Hands-on Test of Google Gemma 4: Usable Offline on Phone but Fails All Logic Questions

Google launches the lightweight multimodal model Gemma 4, supporting edge-side AI deployment.

To be honest, the circle of large AI models has been quite abstract recently.

Each company is quietly working on applications leaning towards commercial implementation. Several big tech companies are preoccupied with integrating the concept of OpenClaw into their own products. However, truly eye - catching breakthroughs in underlying technologies are hardly seen.

Google scratched its head and thought this situation wasn't right.

So, just a few days ago, Google launched the new - generation open - source model Gemma 4, which includes four specifications: E2B, E4B, 26B, and 31B. Among them, the two smaller models, E2B and E4B, can be directly deployed and run on devices such as mobile phones and Raspberry Pi. The 26B and 31B models can also run with just a consumer - grade graphics card.

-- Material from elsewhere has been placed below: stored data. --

(* ===== verification/VerityFs.v ===== *)
(** * The verifying file system

    [verity-fuse/src/filesystem.rs]: the FUSE handlers over an untrusted
    source directory.  The directory, its files and the kernel are the [OS]
    oracle, whose every answer may depend on the number of the call; the
    verifier is the interface of [FileVerifier]; the caches are those of
    [FileHandleCache]. *)

From stdpp Require Import base list numbers option strings gmap.
From Stdlib Require Import ZArith Lia.
From S2P Require Import Prelude Slices InnerHash Descriptor VerityDigest MerkleSpec ToyHash.
From S2P Require Import MerkleTree FileVerifier FileHandleCache.

Local Open Scope Z_scope.

(** ** The environment *)

(** [cap_std::fs::Metadata]; times are in nanoseconds, when available. *)
Record Metadata := mkMetadata {
  md_is_dir : bool;
  md_is_file : bool;
  md_is_symlink : bool;
  md_len : Z;
  md_accessed : option Z;
  md_modified : option Z;
  md_created : option Z;
  md_mode : Z;
  md_nlink : Z;
  md_uid : Z;
  md_gid : Z;
}.

(** A directory entry: its name and its metadata, if they can be read. *)
Record DirEntry := mkDirEntry {
  de_file_name : string;
  de_metadata : option Metadata;
}.

(** System calls on the source directory, by the number of the call. *)
Class OS := {
  os_open : nat -> string -> result io_error Z;
  os_pread : Z -> pread_oracle;
  os_symlink_metadata : nat -> string -> result io_error Metadata;
  os_read_dir : nat -> string -> result io_error (list (option DirEntry));
  os_read_link : nat -> string -> result io_error string;
  os_now : nat -> Z;
}.

(** What filesystem.rs uses of [relative_path] and [OsStr] beyond
    [RelativePath]: [RelativePath::from_path] and [to_logical_path(".")]. *)
Class PathConv `{RelativePath} := {
  rp_from_path : string -> option RelPath;
  to_logical_path : RelPath -> string;
}.

Inductive FileType := FtDirectory | FtRegularFile | FtSymlink.

Record FileAttr := mkAttr {
  attr_ino : Z;
  attr_size : Z;
  attr_blocks : Z;
  attr_atime : Z;
  attr_mtime : Z;
  attr_ctime : Z;
  attr_crtime : Z;
  attr_kind : FileType;
  attr_perm : Z;
  attr_nlink : Z;
  attr_uid : Z;
  attr_gid : Z;
  attr_rdev : Z;
  attr_flags : Z;
  attr_blksize : Z;
}.

Definition FS_BLOCK_SIZE : Z := 4096.

(** ** The state and its monad *)

Record VerityFS `{LruCache Z Z, LruCache BlockKey bytes} := mkFs {
  block_cache : BlockCache;
  handle_cache : FileHandlePool;
  calls : nat;
}.
Arguments mkFs {_ _}.
Arguments block_cache {_ _}.
Arguments handle_cache {_ _}.
Arguments calls {_ _}.

Section Monad.
Context `{LruCache Z Z, LruCache BlockKey bytes}.

(** A handler step: [None] when a read still retries after the given number
    of calls; otherwise an error number or a value, and the new state. *)
Definition M (A : Type) : Type := VerityFS -> option (result Z A * VerityFS).

Definition ret {A} (a : A) : M A := fun s => Some (Ok a, s).

Definition fail {A} (e : Z) : M A := fun s => Some (Err e, s).

Definition mbindM {A B} (x : M A) (f : A -> M B) : M B := fun s =>
  match x s with
  | None => None
  | Some (Ok a, s) => f a s
  | Some (Err e, s) => Some (Err e, s)
  | Some (Panic, s) => Some (Panic, s)
  end.

Definition lift {A} (r : result Z A) : M A := fun s => Some (r, s).

(** A system call. *)
Definition syscall {A} (f : nat -> result Z A) : M A := fun s =>
  Some (f (calls s), mkFs (block_cache s) (handle_cache s) (S (calls s))).
End Monad.

Notation "'let!' x ':=' m 'in' k" := (mbindM m (fun x => k))
  (at level 10, x pattern, m at level 100, k at level 200) : rust_scope.

(** ** Handlers *)

Section VerityFS.
Context {HL1 : LruCache Z Z} {HL2 : LruCache BlockKey bytes}.
Context {HR : RelativePath} {HP : PathConv} {HO : OS}.
Context {V F : Type} {HF : VerifiableFile F} {HV : FileVerifier V F}.
Context (verifier : V).

(** [VerityFS::new_with_block_cache], once the directory is open. *)
Definition fs_new_with_block_cache (block_cache_capacity : nat) : VerityFS :=
  mkFs (block_cache_with_capacity block_cache_capacity) pool_new 0.

Definition fs_new : VerityFS := fs_new_with_block_cache default_capacity.

Definition relative_path_to_path_in_source_dir (relative_path : RelPath) : string :=
  to_logical_path relative_path.

Definition check_metadata_file_size (file : F) (metadata : Metadata) : result Z unit :=
  if md_is_file metadata || md_is_symlink metadata then
    let? expected_size := ok_or (expected_size file) EIO in
    let actual_size := md_len metadata in
    if decide (actual_size <> expected_size) then Err EIO else Ok tt
  else Ok tt.

Definition get_metadata (file : F) : M Metadata :=
  syscall (fun n =>
    let? metadata := map_err raw_os_error_or_eio
      (os_symlink_metadata n (relative_path_to_path_in_source_dir (file_path file))) in
    let? _ := check_metadata_file_size file metadata in
    Ok metadata).

(** The opener wraps the error, which then has no raw error number. *)
Definition open_file_cached (file : F) : M Z := fun s =>
  let opener (_ : unit) :=
    map_err (fun _ : io_error => None : io_error)
      (os_open (calls s) (relative_path_to_path_in_source_dir (file_path file))) in
  let '(r, handles) := get_or_open (handle_cache s) (file_ino file) opener in
  Some (map_err raw_os_error_or_eio r, mkFs (block_cache s) handles (S (calls s))).

(** The block at [block_idx]: from the cache, or read, verified and cached. *)
Definition get_block (fuel : nat) (file : F) (cached_file block_size block_idx : Z) : M bytes := fun s =>
  let key := mkKey (file_ino file) (Z.to_nat block_idx) in
  let block_offset := wrap64 (block_idx * block_size) in
  match block_cache_get (block_cache s) key with
  | (Some cached, blocks) => Some (Ok cached, mkFs blocks (handle_cache s) (calls s))
  | (None, blocks) =>
    match pread_file_data (os_pread cached_file) fuel (calls s) block_offset
            (Z.to_nat block_size) with
    | None => None
    | Some (r, n) =>
      let s := mkFs blocks (handle_cache s) n in
      match map_err raw_os_error_or_eio r with
      | Ok raw_block =>
        match file_verify_data_block file (Z.to_nat block_idx) raw_block with
        | Ok _ =>
          Some (Ok raw_block, mkFs (block_cache_put (block_cache s) key raw_block)
            (handle_cache s) (calls s))
        | Err _ => Some (Err EIO, s)
        | Panic => Some (Panic, s)
        end
      | Err e => Some (Err e, s)
      | Panic => Some (Panic, s)
      end
    end
  end.

(** The loop over the blocks of the request. *)
Fixpoint read_blocks (fuel : nat) (file : F) (cached_file block_size : Z)
    (requested_offset requested_end : Z) (blocks : list Z) (output : bytes) : M bytes :=
  match blocks with
  | [] => ret output
  | block_idx :: blocks =>
    let block_offset := wrap64 (block_idx * block_size) in
    let block_end := wrap64 (block_offset + block_size) in
    let copy_start_in_block := requested_offset `max` block_offset in
    let copy_end_in_block := requested_end `min` block_end in
    if decide (copy_start_in_block >= copy_end_in_block) then
      read_blocks fuel file cached_file block_size requested_offset requested_end blocks output
    else
      let! block_data := get_block fuel file cached_file block_size block_idx in
      let src_start := copy_start_in_block - block_offset in
      let src_end := (copy_end_in_block - block_offset) `min` Z.of_nat (length block_data) in
      let output :=
        if decide (src_start >= src_end) then output
        else output ++ slice block_data (Z.to_nat src_start) (Z.to_nat src_end) in
      read_blocks fuel file cached_file block_size requested_offset requested_end blocks output
  end.

Definition read_file (fuel : nat) (file : F) (offset size : Z) : M bytes :=
  if decide (offset < 0) then fail EINVAL
  else if decide (size = 0) then ret []
  else
    let requested_offset := offset in
    let requested_size := size in
    let requested_end := wrap64 (requested_offset + requested_size) in
    let! block_size := lift (ok_or (file_block_size file) EISDIR) in
    if decide (block_size = 0) then fail EINVAL
    else
      let start_block := requested_offset / block_size in
      let end_block := div_ceil requested_end block_size in
      let num_blocks := end_block - start_block in
      let! cached_file := open_file_cached file in
      read_blocks fuel file cached_file block_size requested_offset requested_end
        (seqZ start_block num_blocks) [].

Definition read_dir (relative_path : RelPath) : M (list (option DirEntry)) :=
  syscall (fun n => map_err raw_os_error_or_eio
    (os_read_dir n (relative_path_to_path_in_source_dir relative_path))).

Definition read_link (relative_path : RelPath) : M string :=
  syscall (fun n => map_err raw_os_error_or_eio
    (os_read_link n (relative_path_to_path_in_source_dir relative_path))).

Definition file_type_of (metadata : Metadata) : option FileType :=
  if md_is_dir metadata then Some FtDirectory
  else if md_is_file metadata then Some FtRegularFile
  else if md_is_symlink metadata then Some FtSymlink
  else None.

Definition metadata_to_attr (metadata : Metadata) (ino : Z) : M FileAttr :=
  syscall (fun n =>
    let? file_type := ok_or (file_type_of metadata) EOPNOTSUPP in
    Ok {| attr_ino := ino;
          attr_size := md_len metadata;
          attr_blocks := wrap64 (md_len metadata / 512 + 1);
          attr_atime := default (os_now n) (md_accessed metadata);
          attr_mtime := default (os_now n) (md_modified metadata);
          attr_ctime := default (os_now n) (md_created metadata);
          attr_crtime := default (os_now n) (md_created metadata);
          attr_kind := file_type;
          attr_perm := Z.land (md_mode metadata) 511;
          attr_nlink := md_nlink metadata mod 2 ^ 32;
          attr_uid := md_uid metadata;
          attr_gid := md_gid metadata;
          attr_rdev := 0;
          attr_flags := 0;
          attr_blksize := FS_BLOCK_SIZE |}).

(** [Filesystem::lookup], [getattr], [read], [open] and [readlink]: the reply
    is the value or the error number. *)
Definition fs_lookup (parent : Z) (name : string) : M FileAttr :=
  let! parent_file := lift (ok_or (lookup_by_ino verifier parent) ENOENT) in
  let parent_path := file_path parent_file in
  let! rel := lift (ok_or (rp_from_path name) EINVAL) in
  let child_path := rp_join parent_path rel in
  let! child_file := lift (ok_or (lookup_by_path verifier child_path) ENOENT) in
  let! metadata := get_metadata child_file in
  metadata_to_attr metadata (file_ino child_file).

Definition fs_getattr (ino : Z) : M FileAttr :=
  let! file := lift (ok_or (lookup_by_ino verifier ino) ENOENT) in
  let! metadata := get_metadata file in
  metadata_to_attr metadata ino.

Definition fs_read (fuel : nat) (ino offset size : Z) : M bytes :=
  let! file := lift (ok_or (lookup_by_ino verifier ino) EINVAL) in
  read_file fuel file offset size.

Definition fs_open (ino : Z) : M unit :=
  let! file := lift (ok_or (lookup_by_ino verifier ino) ENOENT) in
  let! _ := open_file_cached file in
  ret tt.

Definition fs_readlink (ino : Z) : M string :=
  let! file := lift (ok_or (lookup_by_ino verifier ino) ENOENT) in
  read_link (file_path file).

(** One entry of the source directory: listed if it is recorded, has the
    recorded size and a known type. *)
Definition dir_entry (dir_path : RelPath) (entry : DirEntry) : option (Z * FileType * string) :=
  let name := de_file_name entry in
  rel ← rp_from_path name;
  let child_path := rp_join dir_path rel in
  metadata ← de_metadata entry;
  child_file ← lookup_by_path verifier child_path;
  guard (is_ok (check_metadata_file_size child_file metadata) = true);;
  child_type ← file_type_of metadata;
  Some (file_ino child_file, child_type, name).

(** The entries collected before the reply is filled. *)
Definition readdir_entries (ino offset : Z) : M (list (Z * FileType * string)) :=
  let! file := lift (ok_or (lookup_by_ino verifier ino) ENOENT) in
  let dir_path := file_path file in
  let! metadata := get_metadata file in
  if negb (md_is_dir metadata) then fail ENOTDIR
  else
    let dot := if decide (offset <= 0) then [(ino, FtDirectory, ".")] else [] in
    let dotdot := if decide (offset <= 1) then [(ino, FtDirectory, "..")] else [] in
    let! dir_iter := read_dir dir_path in
    ret (dot ++ dotdot ++ omap (fun e => e ← e; dir_entry dir_path e) dir_iter).

(** [readdir]: the entries added to a reply with room for [capacity] of them,
    each with the offset the kernel passes to continue after it. *)
Definition fs_readdir (capacity : nat) (ino offset : Z) : M (list (Z * Z * FileType * string)) :=
  let! entries := readdir_entries ino offset in
  let offset := offset `max` 0 in
  ret (imap (fun i '(ino, ty, name) => (ino, offset + Z.of_nat i + 1, ty, name))
        (take capacity (drop (Z.to_nat offset) entries))).
End VerityFS.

(Image source: Lei Technology)

You know, the AI - enabled mobile phones that were all the rage in the past two years. After people bought them home and used them for half a year, they found that over 90% of the core functions still had to rely on sending data to cloud servers via the Internet. Once the network was disconnected, the phones were useless. This really left people feeling underwhelmed.

Google stated that the release of Gemma 4 represents a significant advancement in AI on mobile devices. It brings powerful multimodal functions to end - side devices such as mobile phones, tablets, and laptops, allowing users to experience the high - efficiency processing performance that was previously only available on advanced cloud models.

Is it another case of punching above its weight? It's quite interesting.

To see the true quality of this thing, I also downloaded the latest model released by Google for testing. Next, I'll tell you about the highlights.

Google Aims to Punch Above Its Weight

Why did Google's move cause such a big stir this time?

To figure this out, we first need to understand what this model is.

Gemma 4 E2B/E4B is a lightweight end - side large model developed by Google using the MatFormer architecture. It achieves long - context and low - memory consumption design through the PLE and Hybrid Attention structures. Its memory usage is comparable to that of traditional 2B and 4B models, and it can be normally invoked with a minimum of 3.2GB of memory.

(Image source: Google)

Secondly, we need to understand what this model can do.

In the past, most large models on mobile phones simply cut a large part of the parameters of cloud models and stuffed them into mobile phones. As a result, they were often one - sided, only capable of simple text Q&A.

However, the E2B and E4B models of Gemma 4 have completely changed the approach. As mentioned above, they adopt a native multimodal design from the underlying architecture.

Native multimodality means that this model natively supports multiple input modalities such as images, audio, and video. It doesn't need to translate what you say into text and then slowly understand it. Instead, it can directly understand the tone and meaning. When looking at pictures, it doesn't need to violently compress high - resolution photos but can directly see the details in the picture.

(Image source: Google)

At least in theory.

Finally, how can I use Gemma 4?

A year ago, deploying an end - side large model on a mobile phone was an extremely complex task, often requiring the help of a Linux virtual machine. Lei Technology even published a tutorial on this. So, it's quite reasonable for people to have such questions.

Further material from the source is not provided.